My motivation for research has always been the desire to explore, document, and conserve the richness of nature, particularly its biological diversity. I have been using molecular methods to study fungal diversity at different levels: 1) systematics based on a combined molecular and morphological approach; 2) speciation studies using phylogeography, population genetics, and coalescent methods; and 3) landscape ecology of fungal communities using DNA metabarcoding.
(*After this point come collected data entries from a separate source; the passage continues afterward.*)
Lemma read_old w s id : id < next s -> let '(ext, t) := match w with Some w => let '(b, t) := read_binder w s in (Some b, t) | None => (None, s) end in
  proxies t !! id = proxies s !! id /\ next s <= next t /\ queries t = queries s.
Proof.
  intros Hid. destruct w as [[h | o] |]; cbn; [| split_and!; (done || lia) ..].
  pose proof (resolve_old h s id Hid) as H. destruct (proxy_for_handle h s). by destruct H as (? & ? & _ & ?).
Qed.

Definition asked (id : Z) (s : Proxies) : Z := tally (Z.eqb id) (queries s).

Lemma settled_step id p s s' : ext_inv s -> settled id p s -> ext_step s s' -> settled id p s' /\ asked id s' = asked id s.
Proof.
  intros Hi [H1 H2 H3 H4] Hs. unfold asked.
  destruct Hs as [h s | k s Hin | pre k post s Er | pre k post s Er | pre k post a s Ea | s s1 [k q s0 Hp Hl]]; try done.
  - destruct (resolve_old h s id H1) as (E1 & E2 & E3 & E4). rewrite E4. split; [| done]. by split; rewrite ?E1, ?E3; [lia | ..].
  - assert (Hk : live s k = true) by (apply live_refs; rewrite Er; apply elem_of_mid).
    unfold get_extension. destruct (cached_answer k s) as [[[j | o] |] |] eqn:Ec; try done.
    destruct (decide (k = id)) as [-> | Hn].
    + destruct (xi_live _ Hi id Hk) as (q & Hq & _). rewrite (answer_cached s id q) in Ec; [done | done | done | done |].
      by rewrite (H2 q Hq).
    + cbn. rewrite tally_app. split; [split; try done; cbn; rewrite elem_of_cons; by intros [-> |] |].
      rewrite (tally_none (Z.eqb id) [k]); [lia |]. intros x ->%list_elem_of_singleton. apply Z.eqb_neq. congruence.
  - assert (Hn : k <> id) by (intros ->; apply H3; rewrite Ea; apply elem_of_mid).
    assert (Hq : id ∉ pre ++ post) by (intros Hin; apply H3; rewrite Ea; by apply elem_of_rest).
    unfold end_query. destruct (query_result a) as [w | e |]; [| done ..].
    pose proof (read_old w s id H1) as Hr. destruct (match w with Some _ => _ | None => _ end) as [ext t]. destruct Hr as (E1 & E2 & E3).
    cbn. rewrite E3. split; [| done]. split; cbn; [lia | | done | done]. by rewrite lookup_alter_ne, E1.
  - split; [| done]. split; cbn; try done. intros x [_ Hx]%lookup_delete_Some. auto.
Qed.

Lemma settled_run id p s s' : ext_reachable s -> settled id p s -> rtc ext_step s s' ->
  ext_reachable s' /\ settled id p s' /\ asked id s' = asked id s.
Proof.
  intros Hr Hs Hrun. revert Hr Hs. induction Hrun as [s | s s1 s2 Hstep _ IH]; [done |]. intros Hr Hs.
  destruct (settled_step id p s s1 (ext_invariant s Hr) Hs Hstep) as [Hs1 <-]. apply IH; [by eapply xr_step | done].
Qed.

(** ** Freeing *)

(** [k] keeps [id] alive. *)
Definition keeps (s : Proxies) (k id : Z) : Prop := exists p, proxies s !! k = Some p /\ holds (extension p) = Some id.

Lemma unheld_free s (rank : Z -> nat) : refs s = [] -> asking s = [] -> proxies s <> ∅ ->
  (forall k id, keeps s k id -> (rank id < rank k)%nat) -> exists id p, proxies s !! id = Some p /\ live s id = false.
Proof.
  intros Hr Ha Hne Hrank.
  (* A proxy of highest rank. *)
  assert (Htop : forall n, (exists id p, proxies s !! id = Some p /\ live s id = false) \/
    (exists id p, proxies s !! id = Some p /\ (n <= rank id)%nat)).
  { induction n as [| n [IH | (id & p & Hp & Hn)]]; [| by left |].
    - right. destruct (map_choose _ Hne) as (id & p & Hp). exists id, p. split; [done | lia].
    - destruct (live s id) eqn:El; [| left; eauto]. apply live_spec in El. rewrite Hr, Ha in El.
      destruct El as [El | [El | (k & q & Hk & Hq)%elem_of_held]]; [by apply elem_of_nil in El | by apply elem_of_nil in El |].
      right. exists k, q. split; [done |]. specialize (Hrank k id ltac:(by exists q)). lia. }
  destruct (Htop (S (max_list (rank <$> elements (dom (proxies s)))))) as [H | (id & p & Hp & Hn)]; [done |].
  pose proof (max_list_elem_of_le (rank id) (rank <$> elements (dom (proxies s)))) as Hm. exfalso.
  assert (rank id ∈ rank <$> elements (dom (proxies s))).
  { apply list_elem_of_fmap. exists id. split; [done |]. apply elem_of_elements, elem_of_dom. eauto. }
  specialize (Hm ltac:(done)). lia.
Qed.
I acquired two independent Ph.D. degrees, one in Evolutionary Genetics and Plant Pathology at the Pennsylvania State University (2001-2004) and another in Mycology at the Corvinus University of Budapest in Hungary (1998-2005). I worked as a postdoctoral researcher at the University of Alaska Fairbanks (2004-2009) and at Leiden University in the Netherlands (2009-2011) before working at the Naturalis Biodiversity Center from 2011 to 2019 as a research scientist. I am currently the group leader of the MTA-EKE Lendület Environmental Microbiome Research Group, supported by the Hungarian Academy of Sciences, at Eszterházy Károly University in Hungary. More information on my work can be found here.

In the Plant.ID project, I will act as co-supervisor of Marcel Polling. I have worked with DNA metabarcoding for more than 12 years and I am eager to contribute my expertise in bioinformatics, fungal taxonomy, and fungal ecology to this project.